Gerrit Cole of the Houston Astros pitches during Game 3...

Gerrit Cole of the Houston Astros pitches during Game 3 of the ALCS against the Yankees on Tuesday, Oct. 15, 2019. Credit: Jim McIsaac

SAN DIEGO – Last winter the Yankees never made a bid on the two biggest names atop the free-agent board, angering a sizable number of their fans.  

There was plenty of noise  linking the Yankees to Bryce Harper and Manny Machado, but that’s all it was.

This offseason?

They’re unquestionably in on the top free agents in the marketplace, Gerrit Cole and Stephen Strasburg, and the topic of just how in they are – meaning dollars – will dominate this week’s winter meetings, which start Sunday at the Hilton San Diego Bayfront.

Particularly when it comes to Cole, who has emerged as the club’s No. 1 target, with the full backing of managing general partner Hal Steinbrenner.

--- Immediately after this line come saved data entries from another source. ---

(* ===== verification/CertFields.v ===== *)
(** * The fields of certificates and CRLs ([src/lib/rpki/myssl.c])

    [cert2fields] and [crl2fields] read a certificate or a CRL and make the row that
    is stored for it. OpenSSL is a parameter: what its accessors say of an object is a
    record, an extension's value is there if OpenSSL has a method for it that decodes
    it, and the conversions of numbers and key identifiers to text are functions.
    Allocations succeed. The texts of the access and distribution points and the raw
    address block, which nothing here reads, are left out. *)

From stdpp Require Import strings.
From S2P Require Import Prelude Sql CasnTime CasnNum CasnObjid RpkiObject CmsValidate Manifest RpkiDb RpkiVerify CertExt CertProfile CrlProfile RpkiMft.

Definition ERR_SCM_NOSUBJECT : Z := -18.
Definition ERR_SCM_NOISSUER : Z := -19.
Definition ERR_SCM_NOSN : Z := -20.
Definition ERR_SCM_BIGNUMERR : Z := -21.
Definition ERR_SCM_NONB4 : Z := -22.
Definition ERR_SCM_NONAF : Z := -23.
Definition ERR_SCM_MISSEXT : Z := -28.
Definition ERR_SCM_CRL : Z := -36.
Definition ERR_SCM_BADCRL : Z := -37.
Definition ERR_SCM_NOSIG : Z := -89.

(** [%02X] with colons between. *)
Definition hex_upper (d : Z) : Z := if d <? 10 then 48 + d else 55 + d.
Fixpoint hex_colons (l : list Z) : list Z :=
  match l with
  | [] => []
  | [b] => [hex_upper (b / 16); hex_upper (b mod 16)]
  | b :: l => hex_upper (b / 16) :: hex_upper (b mod 16) :: 58 :: hex_colons l
  end.

(** ** What OpenSSL says *)

(** A date: missing, not a text, or the text. *)
Inductive date_view := DateNull | DateError | DateText (s : list Z).

(** [X509_NAME_oneline], the serial number ([None] without one, [Some None] when it is
    not made a number), the dates, the bytes of the signature and the extensions. *)
Record x509_fields := mkX509Fields {
  xf_subject : option string;
  xf_issuer : option string;
  xf_serial : option (option Z);
  xf_notBefore : date_view;
  xf_notAfter : date_view;
  xf_signature : option (list Z);
  xf_exts : list X509_EXTENSION }.

(** An entry of a CRL: null, without a number, with one that cannot be converted, or the
    number. *)
Inductive revoked_view := RevNull | RevNoSerial | RevError | RevSn (n : Z).

Inductive crl_ext_value := CxNumber (n : option Z) | CxAki (keyid : option (list Z)) | CxOther.
Record crl_ext := mkCrlExt { ce_oid : list Z; ce_value : option crl_ext_value }.

(** [xr_expired] says that [nextUpdate] is before the present, [xr_verify] is
    [X509_CRL_verify] with the key of a certificate. *)
Record crl_fields_view (X509 : Type) := mkCrlView {
  xr_issuer : option string;
  xr_lastUpdate : date_view;
  xr_nextUpdate : date_view;
  xr_signature : option (list Z);
  xr_expired : bool;
  xr_revoked : list revoked_view;
  xr_exts : list crl_ext;
  xr_verify : X509 -> Z }.
Arguments mkCrlView {X509}.
Arguments xr_issuer {X509}. Arguments xr_lastUpdate {X509}. Arguments xr_nextUpdate {X509}.
Arguments xr_signature {X509}. Arguments xr_expired {X509}. Arguments xr_revoked {X509}.
Arguments xr_exts {X509}. Arguments xr_verify {X509}.

(** The columns hold dates; this orders them. *)
Definition db_time (c : civil) : Z :=
  ((((year c * 100 + month c) * 100 + day c) * 100 + hour c) * 100 + minute c) * 100 + second c.

Section fields.
(** [BN_bn2hex] and [BN_bn2bin], and [hex_to_string], also for the key identifier of a
    subject ([i2s]). *)
Context (BN_bn2hex : Z -> option (list Z)) (BN_bn2bin : Z -> list Z) (hex_to_string : list Z -> option string).

(** ** Fields of a certificate *)

Definition need {A} (o : option A) (sta : Z) : Z + A := match o with Some a => inr a | None => inl sta end.

Definition cf_get_subject (x : x509_fields) : Z + string := need (xf_subject x) ERR_SCM_NOSUBJECT.
Definition cf_get_issuer (x : x509_fields) : Z + string := need (xf_issuer x) ERR_SCM_NOISSUER.

(** The text behind [^x]. *)
Definition sn_text (ptr : list Z) : list Z := replicate (2 * SER_NUM_MAX_SZ - length ptr) 48 ++ ptr.

Definition cf_get_sn (x : x509_fields) : Z + list Z :=
  match xf_serial x with
  | None => inl ERR_SCM_NOSN
  | Some None => inl ERR_SCM_BIGNUMERR
  | Some (Some bn) =>
      match BN_bn2hex bn with
      | None => inl ERR_SCM_BIGNUMERR
      | Some ptr => if (2 * SER_NUM_MAX_SZ <? length ptr)%nat then inl ERR_SCM_BADSERNUM else inr (sn_text ptr)
      end
  end.

(** The errors are the caller's. *)
Definition get_date (d : date_view) (missing bad : Z) : Z + civil :=
  match d with
  | DateNull | DateText [] => inl missing
  | DateError => inl bad
  | DateText s => ASNTimeToDBTime s false
  end.

Definition cf_get_from (x : x509_fields) : Z + civil := get_date (xf_notBefore x) ERR_SCM_NONB4 ERR_SCM_X509.

(** A bad date is reported as a lack of memory. *)
Definition or_nomem (d : date_view) (r : Z + civil) : Z + civil :=
  match d, r with DateText (_ :: _), inl _ => inl ERR_SCM_NOMEM | _, _ => r end.
Definition cf_get_to (x : x509_fields) : Z + civil :=
  or_nomem (xf_notAfter x) (get_date (xf_notAfter x) ERR_SCM_NONAF ERR_SCM_X509).

Definition get_sig (sig : option (list Z)) : Z + string :=
  match sig with
  | None | Some [] => inl ERR_SCM_NOSIG
  | Some sig => inr (chars (hexify sig))
  end.

(** The extension fields and [*stap]. *)
Record cfx_state := mkCfx { cfx_ski : option string; cfx_aki : option string; cfx_flags : Z; cfx_sta : Z }.

Definition cf_get_ski (data : list Z) (st : cfx_state) : cfx_state :=
  match hex_to_string data with
  | None | Some EmptyString => mkCfx (cfx_ski st) (cfx_aki st) (cfx_flags st) ERR_SCM_BADEXT
  | Some s => mkCfx (Some s) (cfx_aki st) (cfx_flags st) (cfx_sta st)
  end.
Definition cf_get_aki (keyid : option (list Z)) (st : cfx_state) : cfx_state :=
  match keyid with
  | None => mkCfx (cfx_ski st) (cfx_aki st) (cfx_flags st) ERR_SCM_XPROFILE
  | Some k =>
      match hex_to_string k with
      | None => mkCfx (cfx_ski st) (cfx_aki st) (cfx_flags st) ERR_SCM_INVALEXT
      | Some s => mkCfx (cfx_ski st) (Some s) (cfx_flags st) (cfx_sta st)
      end
  end.
Definition cf_get_flags (ca : bool) (st : cfx_state) : cfx_state :=
  mkCfx (cfx_ski st) (cfx_aki st) (if ca then Z.lor (cfx_flags st) SCM_FLAG_CA else cfx_flags st) (cfx_sta st).

(** [cfx_find] and the call of its function, after [*stap = 0]. *)
Definition cf_ext (nid : Z) (v : ext_struct) (st : cfx_state) : cfx_state :=
  let st := mkCfx (cfx_ski st) (cfx_aki st) (cfx_flags st) 0 in
  match v with
  | XKeyId data => if nid =? NID_subject_key_identifier then cf_get_ski data st else st
  | XAuthKeyId keyid _ _ => if nid =? NID_authority_key_identifier then cf_get_aki keyid st else st
  | XBasicConstraints ca _ => if nid =? NID_basic_constraints then cf_get_flags ca st else st
  | _ => st
  end.

Fixpoint cf_exts (exts : list X509_EXTENSION) (st : cfx_state) : cfx_state :=
  match exts with
  | [] => st
  | e :: exts =>
      match ext_value e with
      | None => cf_exts exts st
      | Some v =>
          let st := cf_ext (ext_nid e) v st in
          if negb (cfx_sta st =? 0) && (ext_nid e =? NID_subject_key_identifier) then st else cf_exts exts st
      end
  end.

(** The status in the end: the subject's key identifier is needed. *)
Definition cfx_result (st : cfx_state) : Z + string :=
  match cfx_ski st with
  | None => inl ERR_SCM_MISSEXT
  | Some ski => if negb (cfx_sta st =? 0) then inl (cfx_sta st) else inr ski
  end.

Definition sn_bytes (s : list Z) : list Z := from_option id [] (unhexify s).

(** The fields of a certificate that has been read. *)
Definition x509_row (fname : string) (x : x509_fields) : Z + cert_row :=
  match cf_get_subject x with
  | inl sta => inl sta
  | inr subject =>
      match cf_get_issuer x with
      | inl sta => inl sta
      | inr issuer =>
          match cf_get_sn x with
          | inl sta => inl sta
          | inr sn =>
              match cf_get_from x with
              | inl sta => inl sta
              | inr from =>
                  match cf_get_to x with
                  | inl sta => inl sta
                  | inr to =>
                      match get_sig (xf_signature x) with
                      | inl sta => inl sta
                      | inr sig =>
                          let st := cf_exts (xf_exts x) (mkCfx None None 0 0) in
                          match cfx_result st with
                          | inl sta => inl sta
                          | inr ski =>
                              inr (mkCert 0 fname EmptyString (Some subject) issuer (sn_bytes sn) (cfx_flags st) ski
                                     (cfx_aki st) sig (db_time from) (db_time to) SIGVAL_UNKNOWN None)
                          end
                      end
                  end
              end
          end
      end
  end.

Context {X509 : Type} (E : env X509) (x509_view : X509 -> x509_fields).

(** Without names the certificate would have to be given. *)
Definition cert2fields (fname fullname : string) (typ : Z) : Z + cert_row * X509 :=
  if String.eqb fname EmptyString || String.eqb fullname EmptyString then inl ERR_SCM_INVALARG
  else match file_bytes E fullname with
  | None => inl ERR_SCM_X509
  | Some bytes =>
      match d2i_X509 E (OT_PEM_OFFSET <=? typ) bytes with
      | None => inl ERR_SCM_BADCERT
      | Some x => match x509_row fname (x509_view x) with inl sta => inl sta | inr cf => inr (cf, x) end
      end
  end.

(** ** Fields of a CRL *)

Definition crf_get_issuer (x : crl_fields_view X509) : Z + string := need (xr_issuer x) ERR_SCM_NOISSUER.

(** Not needed: only the status counts. *)
Definition crf_get_last (x : crl_fields_view X509) : Z :=
  match or_nomem (xr_lastUpdate x) (get_date (xr_lastUpdate x) ERR_SCM_NONB4 ERR_SCM_CRL) with inl sta => sta | inr _ => 0 end.
Definition crf_get_next (x : crl_fields_view X509) : Z + civil := get_date (xr_nextUpdate x) ERR_SCM_NONAF ERR_SCM_CRL.

(** [BN_num_bits(bn) < SER_NUM_MAX_SZ * 8], not zero and not negative. *)
Definition sn_valid (bn : Z) : bool := (0 <? bn) && (bn <? 2 ^ (Z.of_nat SER_NUM_MAX_SZ * 8 - 1)).
Definition sn_entry (bn : Z) : list Z :=
  replicate (SER_NUM_MAX_SZ - length (BN_bn2bin bn)) 0 ++ BN_bn2bin bn.

(** The entries with valid numbers, in front of the array. *)
Fixpoint snlist_loop (rev : list revoked_view) : Z + list (list Z) :=
  match rev with
  | [] => inr []
  | RevNull :: _ | RevNoSerial :: _ => inl ERR_SCM_NOSN
  | RevError :: _ => inl ERR_SCM_BIGNUMERR
  | RevSn bn :: rev =>
      match snlist_loop rev with
      | inl e => inl e
      | inr l => inr (if sn_valid bn then sn_entry bn :: l else l)
      end
  end.

Definition goodoid_cRLNumber : list Z := [0x55; 0x1d; 0x14].
Definition goodoid_authKeyId : list Z := [0x55; 0x1d; 0x23].

(** [CRF_FIELD_SN], [CRF_FIELD_AKI], [*stap]. *)
Record crfx_state := mkCrfx { crfx_sn : bool; crfx_aki : option string; crfx_sta : Z }.

Definition crf_get_crlno (n : option Z) (st : crfx_state) : crfx_state :=
  match n with
  | None => mkCrfx (crfx_sn st) (crfx_aki st) ERR_SCM_BIGNUMERR
  | Some n =>
      match BN_bn2hex n with
      | None => mkCrfx (crfx_sn st) (crfx_aki st) ERR_SCM_BIGNUMERR
      | Some _ => mkCrfx true (crfx_aki st) (crfx_sta st)
      end
  end.
Definition crf_get_aki (keyid : option (list Z)) (st : crfx_state) : crfx_state :=
  match keyid with
  | None => mkCrfx (crfx_sn st) (crfx_aki st) ERR_SCM_XPROFILE
  | Some k =>
      match hex_to_string k with
      | None => mkCrfx (crfx_sn st) (crfx_aki st) ERR_SCM_INVALEXT
      | Some s => mkCrfx (crfx_sn st) (Some s) (crfx_sta st)
      end
  end.

(** [did] adds up 1 for a number and 2 for a key identifier. *)
Fixpoint crf_exts (exts : list crl_ext) (did : Z) (st : crfx_state) : crfx_state * Z :=
  match exts with
  | [] => (st, did)
  | e :: exts =>
      let is_number := bool_decide (ce_oid e = goodoid_cRLNumber) in
      if negb is_number && negb (bool_decide (ce_oid e = goodoid_authKeyId))
      then (mkCrfx (crfx_sn st) (crfx_aki st) ERR_SCM_INVALEXT, did)
      else
        let did := did + if is_number then 1 else 2 in
        match ce_value e with
        | None => crf_exts exts did st
        | Some v =>
            let st := mkCrfx (crfx_sn st) (crfx_aki st) 0 in
            let st := match v with CxNumber n => crf_get_crlno n st | CxAki k => crf_get_aki k st | CxOther => st end in
            let needed := match v with CxOther => false | _ => true end in
            if negb (crfx_sta st =? 0) && needed then (st, did) else crf_exts exts did st
        end
  end.

(** The key identifier, or the status. *)
Definition crf_result (exts : list crl_ext) (sta : Z) : Z + string :=
  if negb (length exts =? 2)%nat then inl ERR_SCM_INVALEXT
  else
    let '(st, did) := crf_exts exts 0 (mkCrfx false None sta) in
    if negb (crfx_sta st =? 0) then inl (crfx_sta st)
    else if negb (did =? 3) then inl ERR_SCM_INVALEXT
    else match crfx_sn st, crfx_aki st with
    | true, Some aki => inr aki
    | _, _ => inl ERR_SCM_MISSEXT
    end.

Definition x509_crl_row (fname : string) (x : crl_fields_view X509) : Z + crl_row :=
  match crf_get_issuer x with
  | inl sta => inl sta
  | inr issuer =>
      let sta := crf_get_last x in
      match crf_get_next x with
      | inl sta => inl sta
      | inr _ =>
          match get_sig (xr_signature x) with
          | inl sta => inl sta
          | inr sig =>
              let flags := if xr_expired x then SCM_FLAG_STALECRL else 0 in
              match snlist_loop (xr_revoked x) with
              | inl sta => inl sta
              | inr sns =>
                  match crf_result (xr_exts x) sta with
                  | inl sta => inl sta
                  | inr aki =>
                      let total := length (xr_revoked x) in
                      inr (mkCrl 0 fname EmptyString issuer (Some aki) sig (Z.of_nat (length sns)) 0
                             (if (total =? 0)%nat then None
                              else Some (sns ++ replicate (total - length sns) (replicate SER_NUM_MAX_SZ 0)))
                             flags None)
                  end
              end
          end
      end
  end.

(** [d2i_X509_CRL_bio], or [PEM_read_bio_X509_CRL]. *)
Context (d2i_X509_CRL : bool -> list Z -> option (crl_fields_view X509)).

Definition crl2fields (fname fullname : string) (typ : Z) : Z + crl_row * (X509 -> Z) :=
  if String.eqb fname EmptyString || String.eqb fullname EmptyString then inl ERR_SCM_INVALARG
  else match file_bytes E fullname with
  | None => inl ERR_SCM_CRL
  | Some bytes =>
      match d2i_X509_CRL (OT_PEM_OFFSET <=? typ) bytes with
      | None => inl ERR_SCM_BADCRL
      | Some x => match x509_crl_row fname x with inl sta => inl sta | inr cf => inr (cf, xr_verify x) end
      end
  end.
End fields.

“I’m not here to talk finances,” Brian Cashman said in Stamford, Connecticut, on Friday morning during his annual participation in Stamford's Heights & Lights holiday event. “All I can tell you is the obvious. Of course we’re interested in players of this level.”

Evidence of that occurred Tuesday and Wednesday, when Cashman brought a contingent that included manager Aaron Boone, new pitching coach Matt Blake, assistant general manager Mike Fishman and special adviser Andy Pettitte to California for separate meetings with Cole and Strasburg, who both reside there. The group met with Cole on Tuesday and Strasburg on Wednesday.

The Yankees did not make those kinds of efforts last offseason with the marquee names. They never met with Harper, and although they did meet with Machado, it was at the request of the player, who still had to come to them in New York.

There is a different vibe this offseason, and it starts at the top with Steinbrenner.

To be clear: Cashman doesn’t make his trek to California without the go-ahead from the owner that he’s open to considering the kind of monstrous contract it will take to land one of the two aces, the type of contract Steinbrenner has mostly steered clear of in recent years.

Which is not a guarantee the Yankees will get either pitcher.  

The Yankees already have roughly $212 million committed for their 2020 payroll, a figure that puts them over the first luxury-tax threshold. The second threshold is $228 million, which the Yankees are likely to surpass regardless of whether they sign a top free agent. The third tax threshold is $248 million, a level that several club insiders say Steinbrenner would prefer to stay under. He no longer is an absolutist on the matter, though.  

“It’s a big deal,” Steinbrenner said of the third tax threshold in an interview with the YES Network that aired last week. “It’s something we’d certainly prefer not to do, because there are June draft ramifications, there are numerous ramifications. But that is something that I would consider.”

It's something he’s strongly considering, those same insiders say, a sea change even within the last couple of months.

The industry expectation all along has been that World Series MVP Strasburg, 31, who went 18-6 with a 3.32 ERA in the regular season, will end up back with the Nationals. There is less certainty regarding Cole, 29, who went 20-5 with a 2.50 ERA last season and was the runner-up to Astros teammate Justin Verlander in the American League Cy Young Award voting.

It has long been speculated that Cole’s hometown Angels and the close-to-his-hometown Dodgers were the heavy favorites to sign him, but the Yankees, who stressed in their meeting with the pitcher their history of success and the legacy that could be his if he contributes to another World Series title – or more – for the franchise, have the financial muscle to outbid any team if they choose to do so.  

And when all of the mostly meaningless verbiage about hometowns and preferred geography gets stripped away, these things about 99 percent of the time come down to who offers the most money.

Especially for those represented by Scott Boras, as Cole and Strasburg are.

The Yankees have a boatload of that; it’s simply a matter of how much Steinbrenner green-lights Cashman to offer in a sweepstakes that may well end with Cole among the highest- paid players – if not the highest-paid player – in the game.

“I’m not going to talk about anybody in particular,” Steinbrenner said during the YES interview. “But let me just say that all options are open as far as I’m concerned. Anything that rolls along across my desk, I will be looking at real seriously.”

Just how seriously should begin taking shape this week.